In the 15th Century, glassmakers in Murano, near Venice, produced an almost colorless glass which they called “cristallo.” It was thin, elegant, and much purer than existing glass.
In 1676, a London glassmaker discovered the formula for lead crystal. It was nicknamed “flint glass” due to the high amount of powdered flint in its manufacture, and was used mainly for optics. Finally, in 1781, the first crystal as we know it today was produced.
The story of Baccarat began in France in 1764, when Montmorency – Laval, the Bishop of Metz, got permission form King Louis XV to set up a glassworks of Baccarat, a small village in the depths of the Vosges forest near Lorraine. The glassworks prospered, and by 1860 was one of the leading exporters of crystal to the world.
Baccarat kept pace with the changing technology, introducing the latest fashions of the era in its collections, but creating its own originals at the same time. Baccarat survived two world wars, using the periods of inactivity to renovate and update its factory. Today, it has a range of 2,000 products comprising dinner services, table accessories, decoration, decanters and lighting fixtures.
Up to 1835, Baccarat dictated sober fashions: simple glasses with little cut-work, short and flat-based with straight sides. The style was termed the Regency look. Styles changed in 1839 becoming more elaborate, and the first crystal chandeliers were introduced. These ultimately achieved enormous proportions, some being five meters high. The first balloon-shaped glasses (the predecessors of the wine-taster’s “ballon”) were launched by Baccarat in 1849.

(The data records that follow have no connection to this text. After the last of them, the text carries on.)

Lemma runsM_block next ls' ls'' child r :
  rest = "" → ls = next :: ls' → (i < indent next)%nat ∨ indent next = i ∧ is_dash next = true →
  runsB ls (indent next) (child, ls'') → runsM ls'' i (map_set key child m) r →
  runsM (line :: ls) i m r.
Proof.
  intros -> Hls Hn Hb Hr. eapply eventually_S; [|exact (eventually_bind _ (λ f '(child, ls'),
    parseMapping f ls' i (map_set key child m)) _ _ Hb Hr)].
  intros f. rewrite parseMapping_step. unfold map_body.
  rewrite bool_decide_eq_true_2, Hd, Hkv by done. simpl. rewrite Hm.
  rewrite decide_False by (by intros []). subst ls.
  destruct Hn as [Hn|[Hn ->]].
  - apply Nat.ltb_lt in Hn. by rewrite Hn.
  - rewrite (bool_decide_eq_true_2 _ Hn). by rewrite orb_true_r.
Qed.
End mapping.

Section sequence.
Context (rest : string) (seq : list yaml).
Hypothesis Hd : is_dash line = true.
Hypothesis Hrest : TrimPrefix (TrimPrefix (content line) "-") " " = rest.

Lemma runsS_scalar v r :
  rest ≠ "" → Contains rest ":" = false ∨ isFlowOrQuoted rest = Ok true →
  parseScalarValue rest (lineNo line) = Ok v → runsS ls i (seq ++ [v]) r →
  runsS (line :: ls) i seq r.
Proof.
  intros Hr Hs Hv. apply eventually_S. intros f. rewrite parseSequence_step. unfold seq_body.
  rewrite bool_decide_eq_true_2, Hd, Hrest by done. cbn [negb orb]. cbv zeta.
  rewrite bool_decide_eq_false_2 by done.
  destruct (Contains rest ":"); [destruct Hs as [|Hs]; [done|]; simpl; rewrite Hs|].
  all: simpl; by rewrite Hv.
Qed.

Lemma runsS_map item ls' r :
  Contains rest ":" = true → isFlowOrQuoted rest = Ok false →
  runsM (mkLine (i + 2) rest (lineNo line) :: ls) (i + 2) [] (item, ls') →
  runsS ls' i (seq ++ [item]) r → runsS (line :: ls) i seq r.
Proof.
  intros Hc Hf Hm Hr. eapply eventually_S; [|exact (eventually_bind _ (λ f '(item, ls'),
    parseSequence f ls' i (seq ++ [item])) _ _ Hm Hr)].
  intros f. rewrite parseSequence_step. unfold seq_body.
  rewrite bool_decide_eq_true_2, Hd, Hrest by done. cbn [negb orb]. cbv zeta.
  rewrite bool_decide_eq_false_2 by (by intros ->). rewrite Hc, Hf. done.
Qed.

Lemma runsS_block next ls' ls'' item r :
  rest = "" → ls = next :: ls' → (i + 2 <= indent next)%nat →
  runsB ls (indent next) (item, ls'') → runsS ls'' i (seq ++ [item]) r →
  runsS (line :: ls) i seq r.
Proof.
  intros -> Hls Hn Hb Hr. eapply eventually_S; [|exact (eventually_bind _ (λ f '(item, ls'),
    parseSequence f ls' i (seq ++ [item])) _ _ Hb Hr)].
  intros f. rewrite parseSequence_step. unfold seq_body.
  rewrite bool_decide_eq_true_2, Hd, Hrest by done. cbn [negb orb]. cbv zeta.
  rewrite bool_decide_eq_true_2 by done. subst ls.
  apply Nat.ltb_ge in Hn. by rewrite Hn.
Qed.
End sequence.
End rules.

(** ** The printed text of scalars and keys *)

Definition solid (c : ascii) : bool := plain_byte c && negb (is_blank c).

Lemma TrimSpace_solid c s d s' :
  String c s = s' +:+ String d "" → solid c = true → solid d = true → TrimSpace (String c s) = String c s.
Proof.
  intros E [Hc Hcb]%andb_prop [Hd Hdb]%andb_prop. rewrite negb_true_iff in Hcb, Hdb.
  assert (∀ f rs s, strip_one rs s = None → strip_all f rs s = s) as Hstop.
  { intros [|f] rs t Ht; [done|]. simpl. by rewrite Ht. }
  unfold TrimSpace, TrimSpaceRight, TrimSpaceLeft.
  rewrite (Hstop _ space_runes) by (by rewrite strip_one_plain, Hcb).
  assert (srev (String c s) = String d (srev s')) as Er.
  { rewrite E, srev_sapp. done. }
  rewrite (Hstop _ (map srev space_runes)); [by rewrite srev_srev|]. rewrite Er.
  by rewrite strip_one_rev_plain, Hdb.
Qed.

Lemma TrimSpace_blank_cons s : TrimSpace (String " " s) = TrimSpace s.
Proof. done. Qed.

Lemma quote_solid q : is_quote q = true → solid q = true.
Proof. unfold is_quote. intros [->| ->]%bool_decide_eq_true_1; done. Qed.

Lemma TrimSpace_quote q s : is_quote q = true → TrimSpace (quote_with q s) = quote_with q s.
Proof.
  intros Hq%quote_solid. unfold quote_with. by apply (TrimSpace_solid q _ q (String q s)).
Qed.

Lemma parse_quote q s n :
  is_quote q = true → no_byte q s = true → parseScalarValue (quote_with q s) n = Ok (YStr s).
Proof.
  intros Hq Hs. unfold parseScalarValue. simpl parse_scalar. unfold scalar_call.
  rewrite TrimSpace_quote by done. cbv zeta. unfold quote_with.
  assert (∀ c t, is_quote c = false → HasPrefix (String q t) (String c "") = false) as Hp.
  { intros c t Hc. simpl. rewrite bool_decide_eq_false_2; [done|]. congruence. }
  rewrite !Hp by done. cbn [orb]. rewrite Hq. unfold quoted. rewrite IndexByte_app by done.
  change (2 + String.length s)%nat with (S (S (String.length s))).
  change (sdrop (S (S (String.length s))) (String q (s +:+ String q "")))
    with (sdrop (S (String.length s)) (s +:+ String q "")).
  rewrite sdrop_S_app, stake_app. done.
Qed.

Lemma parse_quote_any s n :
  str_ok s = true → parseScalarValue (quote_any s) n = Ok (YStr s).
Proof.
  intros [_ Hs]%andb_prop. unfold quote_any. destruct (no_byte "034" s) eqn:E; by apply parse_quote.
Qed.

Lemma plain_ok_inv s :
  plain_ok s = true → s ≠ "" ∧ TrimSpace s = s ∧ TrimLeft is_blank s = s ∧ TrimRight is_blank_cr s = s ∧
  Index s " #" = None ∧ ∃ c s', s = String c s' ∧ is_quote c = false ∧ c ∉ ["["; "{"; "&"; "*"; "|"; ">"; "#"]%char.
Proof.
  unfold plain_ok. intros [[[[Hc H1]%andb_prop H2]%andb_prop H3]%andb_prop H4]%andb_prop.
  apply bool_decide_eq_true_1 in H1, H2, H3, H4. split_and!; try done; [by intros ->|].
  destruct s as [|c s]; [done|]. rewrite negb_true_iff, orb_false_iff, bool_decide_eq_false in Hc.
  exists c, s. naive_solver.
Qed.

Lemma parse_plain s n : plain_ok s = true → parseScalarValue s n = Ok (YStr s).
Proof.
  intros (_ & Ht & _ & _ & Hi & c & s' & Hs & Hq & Hc)%plain_ok_inv.
  unfold parseScalarValue. simpl parse_scalar. unfold scalar_call. rewrite Ht. cbv zeta.
  assert (∀ d, d ∈ ["["; "{"; "&"; "*"; "|"; ">"; "#"]%char → HasPrefix s (String d "") = false) as Hp.
  { intros d Hd. subst s. simpl. rewrite bool_decide_eq_false_2; [done|]. by intros ->. }
  rewrite !Hp by set_solver. cbn [orb]. unfold plain. rewrite Hi. by rewrite Hs, Hq.
Qed.

Lemma parse_show_value s n : str_ok s = true → parseScalarValue (show_value s) n = Ok (YStr s).
Proof.
  intros Hs. unfold show_value. destruct (plain_ok s) eqn:E; [by apply parse_plain|by apply parse_quote_any].
Qed.

Lemma parse_show_item s n : str_ok s = true → parseScalarValue (show_item s) n = Ok (YStr s).
Proof.
  intros Hs. unfold show_item. destruct (plain_ok s) eqn:E; simpl; [|by apply parse_quote_any].
  destruct (no_byte ":" s); [by apply parse_plain|by apply parse_quote_any].
Qed.

Lemma TrimSpace_show_value s : TrimSpace (show_value s) = show_value s.
Proof.
  unfold show_value. destruct (plain_ok s) eqn:E; [by apply plain_ok_inv in E as (_ & ? & _)|].
  unfold quote_any. destruct (no_byte _ _); by apply TrimSpace_quote.
Qed.

Lemma show_value_ne s : show_value s ≠ "".
Proof.
  unfold show_value. destruct (plain_ok s) eqn:E; [by apply plain_ok_inv in E as [? _]|].
  unfold quote_any. by destruct (no_byte _ _).
Qed.

Lemma show_item_scalar s :
  show_item s ≠ "" ∧ (Contains (show_item s) ":" = false ∨ isFlowOrQuoted (show_item s) = Ok true).
Proof.
  unfold show_item. destruct (plain_ok s && no_byte ":" s) eqn:E.
  - apply andb_prop in E as [Hp Hc]. split; [by apply plain_ok_inv in Hp as [? _]|left].
    unfold Contains. apply bool_decide_eq_false. rewrite Index_byte.
    apply IndexByte_None in Hc. rewrite Hc. by intros [].
  - unfold quote_any. destruct (no_byte "034" s); (split; [done|by right]).
Qed.

Lemma key_ok_inv k :
  key_ok k = true → TrimSpace k = k ∧ TrimLeft is_blank k = k ∧ no_byte ":" k = true ∧ no_byte NL k = true ∧
  ∃ c k', k = String c k' ∧ is_quote c = false ∧ c ∉ ["["; "{"; "#"; "-"]%char.
Proof.
  unfold key_ok. intros [[[[Hc H1]%andb_prop H2]%andb_prop H3]%andb_prop H4]%andb_prop.
  apply bool_decide_eq_true_1 in H1, H2. split_and!; try done.
  destruct k as [|c k]; [done|]. rewrite negb_true_iff, orb_false_iff, bool_decide_eq_false in Hc.
  exists c, k. naive_solver.
Qed.

Lemma split_key k after n :
  key_ok k = true → after = "" ∨ HasPrefix after " " = true →
  splitKeyValue (k +:+ String ":" after) n = Ok (k, TrimSpace after).
Proof.
  intros (Ht & _ & Hn & _ & c & k' & -> & Hq & _)%key_ok_inv Ha.
  rewrite splitKeyValue_colon, Ht by done. unfold unquote. rewrite Hq, andb_false_r. cbn [andb].
  rewrite (bool_decide_eq_false_2 (String c k' = "")) by done.
  by destruct Ha as [->| ->]; rewrite ?andb_false_r.
Qed.

Lemma key_line k s i n : key_ok k = true → is_dash (mkLine i (k +:+ s) n) = false.
Proof.
  intros (_ & _ & _ & _ & c & k' & -> & _ & Hc)%key_ok_inv. unfold is_dash. simpl content.
  rewrite sapp_cons. assert ("-"%char ≠ c) as Hne by (intros <-; set_solver).
  simpl. rewrite !bool_decide_eq_false_2; [done|by intros [= ? _]|done].
Qed.

(** ** Reading back what was printed *)

Definition shape (l : yamlLine) : nat * string := (indent l, content l).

The fashion for profusely decorated crystal was set by Baccarat in 1870. It peaked in the early 1900s, but by 1939, simplicity was back in fashion. From 1958 onwards, Baccarat began the trend of crystal pieces being signed by well-known artists and sculptors including Salvador Dali, and Georges Chevalier. The pieces designed by Georges Chevalier for Baccarat soon after the second world war have become some of the most coveted in the history of crystal.
Crystal is glass with more than 24 per cent lead and with a refraction index above or equal to 1.54. Every crystal manufacturer has its own mix of raw materials, which are largely responsible for the quality of the final product. There are other factors as well – melting techniques, blowing skills and the type of furnaces used – which add or detract from total perfection of the crystal.
Baccarat crystals consist of silica (57 per cent), lead oxide (27 per cent), potassium oxide (14 per cent), and various products in minute quantities (2 per cent). Manufacture begins by mixing the different components in clay crucibles, called pots. These are placed in furnaces at a constant temperature of about 1500 degrees. The melting crystal is then gathered on the end of a steel rod which is turned continuously. This rod is passed on to a blower who shears off the required quantity for the article he is making and blows it through a hollow rod into the desired shape.
Once the shape has been achieved, the blower passes his rod back to the first blower who connects the different pieces of crystal to make it a perfect harmonious whole. The piece is then cooled. The first rigorous check is conducted at this stage. At the sign of the slightest flaw, it is destroyed.
Once a piece has passed the first check, it is cut, engraved, flattened and polished. In spite of the care taken, nearly 35 per cent of articles are destroyed in each lot as failing to reach Baccarat quality.